(** The indirect block. *)
Lemma extend_ind V addrs n : layout V -> mapped V addrs -> free V n -> addr_of addrs 12 = 0 ->
  (forall bn, 0 <= bn < MAXFILE -> baddr (taken V n) (<[12%nat := n]> addrs) bn = baddr V addrs bn) /\
  mapped (taken V n) (<[12%nat := n]> addrs).
Proof.
  intros Hl Hm Hn H0. pose proof (mp_len V addrs Hm) as Hlen. pose proof Hn as [Hr _].
  destruct (layout_pos V n Hl ltac:(lia)) as [Hn0 _].
  assert (forall bn, 0 <= bn < MAXFILE -> baddr (taken V n) (<[12%nat := n]> addrs) bn = baddr V addrs bn) as E.
  { intros bn Hbn. unfold baddr. destruct (Z.ltb_spec bn NDIRECT); rewrite addr_of_insert by lia.
    - by rewrite decide_False by lia.
    - rewrite decide_True by done. rewrite (proj2 (Z.eqb_neq n 0)) by done. rewrite H0, taken_zero. cbn [Z.eqb].
      apply get32_zeros. }
  split; [done|]. assert (forall bn, 0 <= bn < MAXFILE -> baddr V addrs bn <> n) as Hfresh.
  { intros bn Hbn Eb. destruct (mp_used V addrs Hm bn Hbn) as [E'|E']; [congruence|].
    rewrite Eb in E'. by apply (free_not_used V n). }
  split; [by rewrite length_insert| | | |].
  - intros bn Hbn. rewrite E by done. destruct (mp_used V addrs Hm bn Hbn); [by left|right; by apply used_taken].
  - right. rewrite addr_of_insert, decide_True by (done || lia). by apply free_used.
  - intros bn bn' Hb Hb' Hne. rewrite !E by done. by apply Hm.
  - intros bn Hbn. rewrite E, addr_of_insert, decide_True by (done || lia). intros _. by apply Hfresh.
Qed.

(** A block listed in the indirect block. *)
Lemma extend_indirect V addrs bn n d : layout V -> mapped V addrs -> free V n -> NDIRECT <= bn < MAXFILE ->
  addr_of addrs 12 <> 0 -> V !! addr_of addrs 12 = Some d -> length d = Z.to_nat BSIZE ->
  extends V (<[addr_of addrs 12 := put32 (4 * Z.to_nat (bn - NDIRECT)) n d]> (taken V n)) addrs addrs bn n.
Proof.
  intros Hl Hm Hn Hbn Hi Hd Hlen. pose proof Hn as [Hr _]. destruct (la_size _ _ _ _ _ Hl), (la_bm _ _ _ _ _ Hl).
  split.
  - unfold baddr. rewrite (proj2 (Z.ltb_ge bn NDIRECT)) by lia. rewrite (proj2 (Z.eqb_neq _ 0)) by done.
    rewrite blk_insert, get32_put32_eq by lia. apply u32_small. lia.
  - intros bn' Hb' Hne. unfold baddr. destruct (Z.ltb_spec bn' NDIRECT); [done|].
    rewrite (proj2 (Z.eqb_neq _ 0)) by done. rewrite blk_insert, (blk_some _ _ _ Hd). apply get32_put32_ne; lia.
Qed.
(** ** Finding a block of a file *)

Lemma layout_used V m : layout V -> used V m -> exists d, V !! m = Some d /\ length d = Z.to_nat BSIZE /\ 0 <= m < 2 ^ 31 /\ ~ in_log ls sz m /\ m <> bm /\ m <> 0.
Proof.
  intros Hl [Hm _]. destruct (la_size _ _ _ _ _ Hl), (la_bm _ _ _ _ _ Hl).
  destruct (la_blocks _ _ _ _ _ Hl m ltac:(lia)) as (d & E & Hd). exists d. repeat (split; [done || lia|]).
  split; [apply Hl; lia|lia].
Qed.

(** What the other files see of a change to this one. *)
Record others (V V' : gmap Z (list Z)) (addrs : list Z) : Prop := {
  ot_keep : forall m, used V m -> m <> addr_of addrs 12 -> V' !! m = V !! m;
  ot_meta : forall m, ~ (ds <= m < sb_size sbk) -> m <> bm -> V' !! m = V !! m;
  ot_used : forall m, used V m -> used V' m
}.

Lemma others_refl V addrs : others V V addrs.
Proof. by split. Qed.

Lemma others_taken V n addrs : layout V -> free V n -> others V (taken V n) addrs.
Proof.
  intros Hl Hn. pose proof Hn as [Hr _]. split.
  - intros m Hm _. apply taken_other; [intros ->; by apply (free_not_used V n)|].
    destruct Hm as [Hm _]. by destruct (layout_pos V m Hl ltac:(lia)).
  - intros m Hm Hmb. apply taken_other; [intros ->; lia|done].
  - intros m. by apply used_taken.
Qed.

Lemma layout_insert V m d : layout V -> used V m -> length d = Z.to_nat BSIZE -> layout (<[m := d]> V).
Proof.
  intros Hl Hm Hd. destruct (layout_used V m Hl Hm) as (_ & _ & _ & _ & _ & Hmb & _).
  split; [apply Hl|apply Hl|apply Hl| |].
  - intros n Hn. destruct (decide (n = m)) as [->|]; [rewrite lookup_insert_eq; eauto|].
    rewrite lookup_insert_ne by done. by apply Hl.
  - intros n Hn. rewrite blk_insert_ne by done. by apply Hl.
Qed.

Lemma used_insert V m d n : m <> bm -> used (<[m := d]> V) n <-> used V n.
Proof. intros Hm. unfold used. by rewrite blk_insert_ne. Qed.

Lemma free_list_insert V m d : m <> bm -> FsBits.free_list sbk ds (<[m := d]> V) = FsBits.free_list sbk ds V.
Proof. intros Hm. unfold FsBits.free_list. by rewrite blk_insert_ne. Qed.

(** Block [bn] of the file has the address [a] after a change of the disk and of the
    inode's addresses. *)
Record remap (V V' : gmap Z (list Z)) (addrs addrs' : list Z) (bn a : Z) : Prop := {
  rm_layout : layout V';
  rm_mapped : mapped V' addrs';
  rm_ext : extends V V' addrs addrs' bn a;
  rm_nonzero : a <> 0 /\ used V' a;
  rm_new : baddr V addrs bn = 0 -> blk V' a = replicate (Z.to_nat BSIZE) 0 /\ ~ used V a;
  rm_old : baddr V addrs bn <> 0 -> a = baddr V addrs bn;
  rm_ind : addr_of addrs' 12 = addr_of addrs 12 \/ ~ used V (addr_of addrs' 12);
  rm_others : others V V' addrs
}.

Lemma remap_same V addrs bn : layout V -> mapped V addrs -> 0 <= bn < MAXFILE -> baddr V addrs bn <> 0 ->
  remap V V addrs addrs bn (baddr V addrs bn).
Proof.
  intros Hl Hm Hbn Ha. split; try done; [|by left]. split; [done|]. by destruct (mp_used V addrs Hm bn Hbn).
Qed.

Lemma remap_direct V addrs bn n : layout V -> mapped V addrs -> free V n -> 0 <= bn < NDIRECT -> addr_of addrs (Z.to_nat bn) = 0 ->
  remap V (taken V n) addrs (<[Z.to_nat bn := n]> addrs) bn n.
Proof.
  intros Hl Hm Hn Hbn E0. pose proof (mp_len V addrs Hm) as Hlen. pose proof Hn as [Hr _].
  destruct (layout_pos V n Hl ltac:(lia)) as [Hn0 _].
  assert (baddr V addrs bn = 0) as Eb by (unfold baddr; by rewrite (proj2 (Z.ltb_lt bn NDIRECT)) by lia).
  assert (addr_of (<[Z.to_nat bn := n]> addrs) 12 = addr_of addrs 12) as E12 by (rewrite addr_of_insert by lia; by rewrite decide_False by lia).
  pose proof (extend_direct V addrs bn n Hl Hm Hn Hbn) as Hext. pose proof (free_used V n Hn Hl) as Hu.
  split; [by apply taken_layout| |done|done| |done|by left|by apply others_taken].
  - eapply (mapped_extend V _ addrs _ bn n); try done; [lia|by rewrite length_insert|]. intros m. by apply used_taken.
  - intros _. split; [apply taken_zero|by apply free_not_used].
Qed.

Lemma remap_entry V addrs bn n d : layout V -> mapped V addrs -> free V n -> NDIRECT <= bn < MAXFILE ->
  let ind := addr_of addrs 12 in let k := Z.to_nat (bn - NDIRECT) in
  ind <> 0 -> V !! ind = Some d -> get32 (4 * k) d = 0 ->
  remap V (<[ind := put32 (4 * k) n d]> (taken V n)) addrs addrs bn n.
Proof.
  intros Hl Hm Hn Hbn ind k Hi Hd Hz. destruct (mp_ind V addrs Hm) as [|Hui]; [done|]. fold ind in Hui.
  destruct (layout_used V ind Hl Hui) as (d' & Hd' & Hdl & Hrng & Hlog & Hnb & _). assert (d' = d) as -> by congruence.
  pose proof Hn as [Hr _]. destruct (layout_pos V n Hl ltac:(lia)) as [Hn0 _].
  assert (ind <> n) as Hin by (intros E; rewrite E in Hui; by apply (free_not_used V n)).
  pose proof (extend_indirect V addrs bn n d Hl Hm Hn Hbn Hi Hd Hdl) as Hext. fold ind k in Hext.
  assert (baddr V addrs bn = 0) as Hb0.
  { unfold baddr. rewrite (proj2 (Z.ltb_ge bn NDIRECT)) by lia. fold ind. rewrite (proj2 (Z.eqb_neq ind 0)) by done. by rewrite (blk_some V ind d Hd). }
  assert (used (<[ind := put32 (4 * k) n d]> (taken V n)) n) as Hun by (apply used_insert; [done|]; by apply free_used).
  assert (forall m, used V m -> used (<[ind := put32 (4 * k) n d]> (taken V n)) m) as Hum by (intros m Hm'; apply used_insert; [done|]; by apply used_taken).
  split; [| |done|done| |done|by left|].
  - apply layout_insert; [by apply taken_layout|by apply used_taken|]. rewrite length_put32 by (subst k; lia). done.
  - apply (mapped_extend V _ addrs _ bn n); try done; [lia|apply Hm].
  - intros _. rewrite blk_insert_ne by done. split; [apply taken_zero|by apply free_not_used].
  - destruct (others_taken V n addrs Hl Hn) as [O1 O2 O3]. split; [| |done].
    + intros m Hm' Hmi. rewrite lookup_insert_ne by done. by apply O1.
    + intros m Hm' Hmb. destruct Hui as [Hui _]. rewrite lookup_insert_ne by lia. by apply O2.
Qed.

(** The indirect block was allocated first. *)
Lemma remap_new_ind V V' addrs addrs' bn a n : layout V -> mapped V addrs -> free V n -> addr_of addrs 12 = 0 -> 0 <= bn < MAXFILE ->
  remap (taken V n) V' (<[12%nat := n]> addrs) addrs' bn a -> addr_of addrs' 12 = n -> remap V V' addrs addrs' bn a.
Proof.
  intros Hl Hm Hn E0 Hbn [M1 M2 [M5a M5b] M6 M7 M7a M7b [O1 O2 O3]] E12. pose proof (mp_len V addrs Hm) as Hlen.
  destruct (extend_ind V addrs n Hl Hm Hn E0) as [Hsame _]. destruct (others_taken V n addrs Hl Hn) as [P1 P2 P3].
  assert (addr_of (<[12%nat := n]> addrs) 12 = n) as Ei by (rewrite addr_of_insert by lia; by rewrite decide_True).
  split; try done.
  - split; [done|]. intros bn' Hb' Hne. rewrite M5b by done. by apply Hsame.
  - intros Hz. rewrite <- (Hsame bn) in Hz by lia. destruct (M7 Hz) as [Z1 Z2]. split; [done|]. intros Hu. by apply Z2, P3.
  - intros Hz. rewrite <- (Hsame bn) in Hz |- * by lia. by apply M7a.
  - right. rewrite E12. by apply free_not_used.
  - split; [| |auto].
    + intros m Hm' _. assert (m <> n) by (intros ->; by apply (free_not_used V n)).
      rewrite O1 by (auto || congruence). apply P1; [done|]. destruct (layout_used V m Hl Hm'). naive_solver.
    + intros m Hm' Hmb. rewrite O2 by done. by apply P2.
Qed.
End Map.

(** ** What a transaction may still log

    The blocks that are logged, and the bitmap and the indirect block if they are not
    yet: an upper bound that grows by one with each data block. *)

Definition cost (bm : Z) (B : list Z) (addrs : list Z) : nat :=
  length B + (if decide (bm ∈ B) then 0 else 1) +
  (if decide (addr_of addrs 12 <> 0 /\ addr_of addrs 12 ∈ B) then 0 else 1).

Lemma elem_of_add_block n m B : m ∈ add_block n B <-> m = n \/ m ∈ B.
Proof. unfold add_block. case_decide; rewrite ?elem_of_app, ?list_elem_of_singleton; naive_solver. Qed.

Lemma add_block_same n B : n ∈ B -> add_block n B = B.
Proof. intros H. unfold add_block. by rewrite decide_True. Qed.

Lemma cost_length bm B addrs : (length B <= cost bm B addrs)%nat.
Proof. unfold cost. lia. Qed.

Lemma cost_bound bm B addrs : (cost bm B addrs <= length B + 2)%nat.
Proof. unfold cost. repeat case_decide; lia. Qed.

Lemma cost_add bm B addrs n : (cost bm (add_block n B) addrs <= cost bm B addrs + 1)%nat.
Proof.
  unfold cost. pose proof (length_add_block n B).
  repeat case_decide; try lia; exfalso; rewrite elem_of_add_block in *; tauto.
Qed.

Lemma cost_bm bm B addrs : (cost bm (add_block bm B) addrs <= cost bm B addrs)%nat.
Proof.
  destruct (decide (bm ∈ B)) as [Hb|Hb]; [by rewrite (add_block_same _ _ Hb)|].
  unfold cost. pose proof (length_add_block bm B). rewrite (decide_True (P := bm ∈ add_block bm B)) by apply add_block_in.
  repeat case_decide; try lia; exfalso; rewrite elem_of_add_block in *; tauto.
Qed.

• DIRECTIONS: Extract the lines of the preceding material that run from the line with "remap V V addrs" through the line with "intros Hl Hm Hn Hbn E0.", inclusive, reproducing them exactly and adding nothing.

• RESPONSE FOR THIS EXERCISE:
  remap V V addrs addrs bn (baddr V addrs bn).
Proof.
  intros Hl Hm Hbn Ha. split; try done; [|by left]. split; [done|]. by destruct (mp_used V addrs Hm bn Hbn).
Qed.

Lemma remap_direct V addrs bn n : layout V -> mapped V addrs -> free V n -> 0 <= bn < NDIRECT -> addr_of addrs (Z.to_nat bn) = 0 ->
  remap V (taken V n) addrs (<[Z.to_nat bn := n]> addrs) bn n.
Proof.
  intros Hl Hm Hn Hbn E0. pose proof (mp_len V addrs Hm) as Hlen. pose proof Hn as [Hr _].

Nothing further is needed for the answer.